Dudu Georgescu became the championship's top scorer, with 33 goals, and also won the European Golden Boot, being the first Romanian football player winner of a European prize.

== Results ==

Divizia A
| Round | Date | Opponent | Stadium | Result |
| 1 | 11 August 1974 | CSM Reșița | H | 2-1 |
| 2 | 17 August 1974 | CFR Cluj | A | 2-0 |
| 3 | 25 August 1974 | Steaua București | H | 2-0 |
| 4 | 28 August 1974 | ASA Târgu Mureș | H | 5-1 |
| 5 | 1 September 1974 | UTA | A | 1-0 |
| 6 | 8 September 1974 | FC Argeş | H | 3-2 |
| 7 | 14 September 1974 | Sportul Studențesc | A | 0-1 |
| 8 | 28 September 1974 | Chimia Râmnicu Vâlcea | A | 2-0 |
| 9 | 19 October 1974 | FCM Galați | H | 2-0 |
| 10 | 27 October 1974 | FC Constanța | A | 1-1 |
| 11 | 1 November 1974 | Jiul Petroșani | H | 3-1 |
| 12 | 10 November 1974 | Olimpia Satu Mare | A | 0-1 |
| 13 | 17 November 1974 | U Craiova | H | 1-0 |
| 14 | 20 November 1974 | Poli Timișoara | A | 1-2 |
| 15 | 24 November 1974 | U Cluj | H | 2-0 |
| 16 | 30 November 1974 | Poli Iaşi | A | 4-3 |
| 17 | 8 December 1974 | Steagul Roșu Brașov | H | 1-0 |
| 18 | 2 March 1975 | CSM Reșița | A | 2-2 |
| 19 | 8 March 1975 | CFR Cluj | H | 1-0 |
| 20 | 15 March 1975 | Steaua București | A | 3-1 |
| 21 | 23 March 1975 | ASA Târgu Mureș | A | 0-2 |
| 22 | 26 March 1975 | UTA | H | 2-0 |
| 23 | 5 April 1975 | FC Argeş | A | 2-2 |
| 24 | 9 April 1975 | Sportul Studențesc | H | 3-0 |
| 25 | 23 April 1975 | Chimia Râmnicu Vâlcea | H | 5-0 |
| 26 | 27 April 1975 | FCM Galați | A | 1-2 |
| 27 | 4 May 1975 | FC Constanța | H | 3-3 |
| 28 | 14 May 1975 | Jiul Petroșani | A | 0-2 |
| 29 | 18 May 1975 | Olimpia Satu Mare | H | 5-0 |
| 30 | 25 May 1975 | U Craiova | A | 0-3 |
| 31 | 8 June 1975 | Poli Timișoara | H | 2-2 |
| 32 | 11 June 1975 | U Cluj | A | 0-1 |
| 33 | 23 June 1975 | Poli Iaşi | H | 1-2 |
| 34 | 29 June 1975 | Steagul Roșu Brașov | A | 1-2 |

| Divizia A 1974–75 Winners |
|---|
| Dinamo București 8th Title |

Cupa României
| Round | Date | Opponent | Stadium | Result |
| Last 32 | 13 November 1974 | Rapid București | București | 1-2 |

== UEFA Cup ==

First round

----

Dinamo București won 4-0 on aggregate

Second round

----

FC Köln won 4-3 on aggregate

== Squad ==

Goalkeepers: Mircea Constantinescu (32 / 0); Constantin Ștefan (1 / 0); Iosif Cavai (2 / 0).

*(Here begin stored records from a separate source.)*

(** ** Steps of the code *)

Definition owner_step (m : deque T) (pc : owner_pc) : option (deque T * owner_pc * option event) :=
  match pc with
  | OIdle => None
  | OPush item b t =>
      let a := active_array_ m in
      Some (if b - t >? capacity (arr m a) - 1 then Resize b t a m else m, OPushSet item b, None)
  | OPushSet item b => Some (set_elem m (active_array_ m) b (Some item), OPushPub item b, None)
  | OPushPub item b => Some (set_bottom m (b + 1), OIdle, Some (EPush item))
  | OPop b =>
      let t := top_ m in
      if t <=? b then
        let val := Get (arr m (active_array_ m)) b in
        if t =? b then Some (m, OPopCas b val, None)
        else Some (m, OShrink val, Some (EPop val))
      else Some (m, OPopEmpty b, Some (EPop None))
  | OPopCas b val =>
      match cas_top b m with
      | (true, m) => Some (m, OPopWon b val, Some (EPop val))
      | (false, m) => Some (m, OPopLost b, Some (EPop None))
      end
  | OPopWon b val => Some (set_bottom m (b + 1), OShrink val, None)
  | OPopLost b => Some (set_bottom m (b + 1), OIdle, Some (EPopRet None))
  | OPopEmpty b => Some (set_bottom m (b + 1), OShrink None, None)
  | OShrink res => Some (m, OShrinkLoaded res (top_ m), None)
  | OShrinkLoaded res t => Some (shrink_with (bottom_ m) t m, OIdle, Some (EPopRet res))
  end.

Definition thief_step (i : nat) (m : deque T) (pc : thief_pc) :
    option (deque T * thief_pc * option event) :=
  match pc with
  | TIdle => None
  | TStart => Some (m, TTop (top_ m), None)
  | TTop t => if t <? bottom_ m then Some (m, TNonEmpty t, None)
              else Some (m, TIdle, Some (ESteal i None))
  | TNonEmpty t => Some (m, TArray t (active_array_ m), None)
  | TArray t a => Some (m, TCas t (Get (arr m a) t), None)
  | TCas t val =>
      match cas_top t m with
      | (true, m) => Some (m, TIdle, Some (ESteal i val))
      | (false, m) => Some (m, TStart, None)
      end
  end.

Record config := mkConfig { mem : deque T; owner : owner_pc; thieves : list thief_pc }.

Inductive step : config -> option event -> config -> Prop :=
| step_push m ths x :
    step (mkConfig m OIdle ths) None (mkConfig m (OPush x (bottom_ m) (top_ m)) ths)
| step_pop m ths :
    step (mkConfig m OIdle ths) (Some EPopCall)
         (mkConfig (set_bottom m (bottom_ m - 1)) (OPop (bottom_ m - 1)) ths)
| step_owner m pc ths m' pc' e :
    owner_step m pc = Some (m', pc', e) ->
    step (mkConfig m pc ths) e (mkConfig m' pc' ths)
| step_steal m pc ths i :
    ths !! i = Some TIdle ->
    step (mkConfig m pc ths) None (mkConfig m pc (<[i := TStart]> ths))
| step_thief m pc ths i tpc m' tpc' e :
    ths !! i = Some tpc -> thief_step i m tpc = Some (m', tpc', e) ->
    step (mkConfig m pc ths) e (mkConfig m' pc (<[i := tpc']> ths)).

Definition initial (capacity : Z) (n_thieves : nat) : config :=
  mkConfig (WorkStealingDeque capacity) OIdle (replicate n_thieves TIdle).

(** ** The specification: a deque of values *)

(** The owner's [Pop]: not running, called, or decided with a result to return. *)
Inductive phase := Ready | Popping | Popped (r : option T).

Definition spec := (list T * phase)%type.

Defenders: Florin Cheran (31 / 0); Vasile Dobrău (32 / 0); Alexandru Sătmăreanu (29 / 3); Augustin Deleanu (33 / 0); Gabriel Sandu (25 / 2); Teodor Lucuță (3 / 0).

Midfielders: Cornel Dinu (30 / 3); Radu Nunweiller (29 / 2); Viorel Sălceanu (5 / 1); Marin Ion (6 / 0); George Marincel (1 / 0); Marian Vlad (1 / 0).

Forwards: Alexandru Custov (31 / 2); Alexandru Moldovan (11 / 0); Dudu Georgescu (31 / 33); Florea Dumitrache (10 / 4); Toma Zamfir (31 / 8); Mircea Lucescu (31 / 4); Cristian Vrînceanu (8 / 0); Ionel Augustin (5 / 0).

(league appearances and goals listed in brackets)

Manager: Nicolae Dumitru.

== Transfers ==

Constantin Traian Ștefan is transferred from U Cluj at the beginning of the season. George Marincel is transferred from Viitorul Scornicești at the mid-season. Florian Dumitrescu is transferred to Steaua and Viorel Sălceanu to FC Galați.

Marin Ion and Ionel Augustin are promoted from the youth team.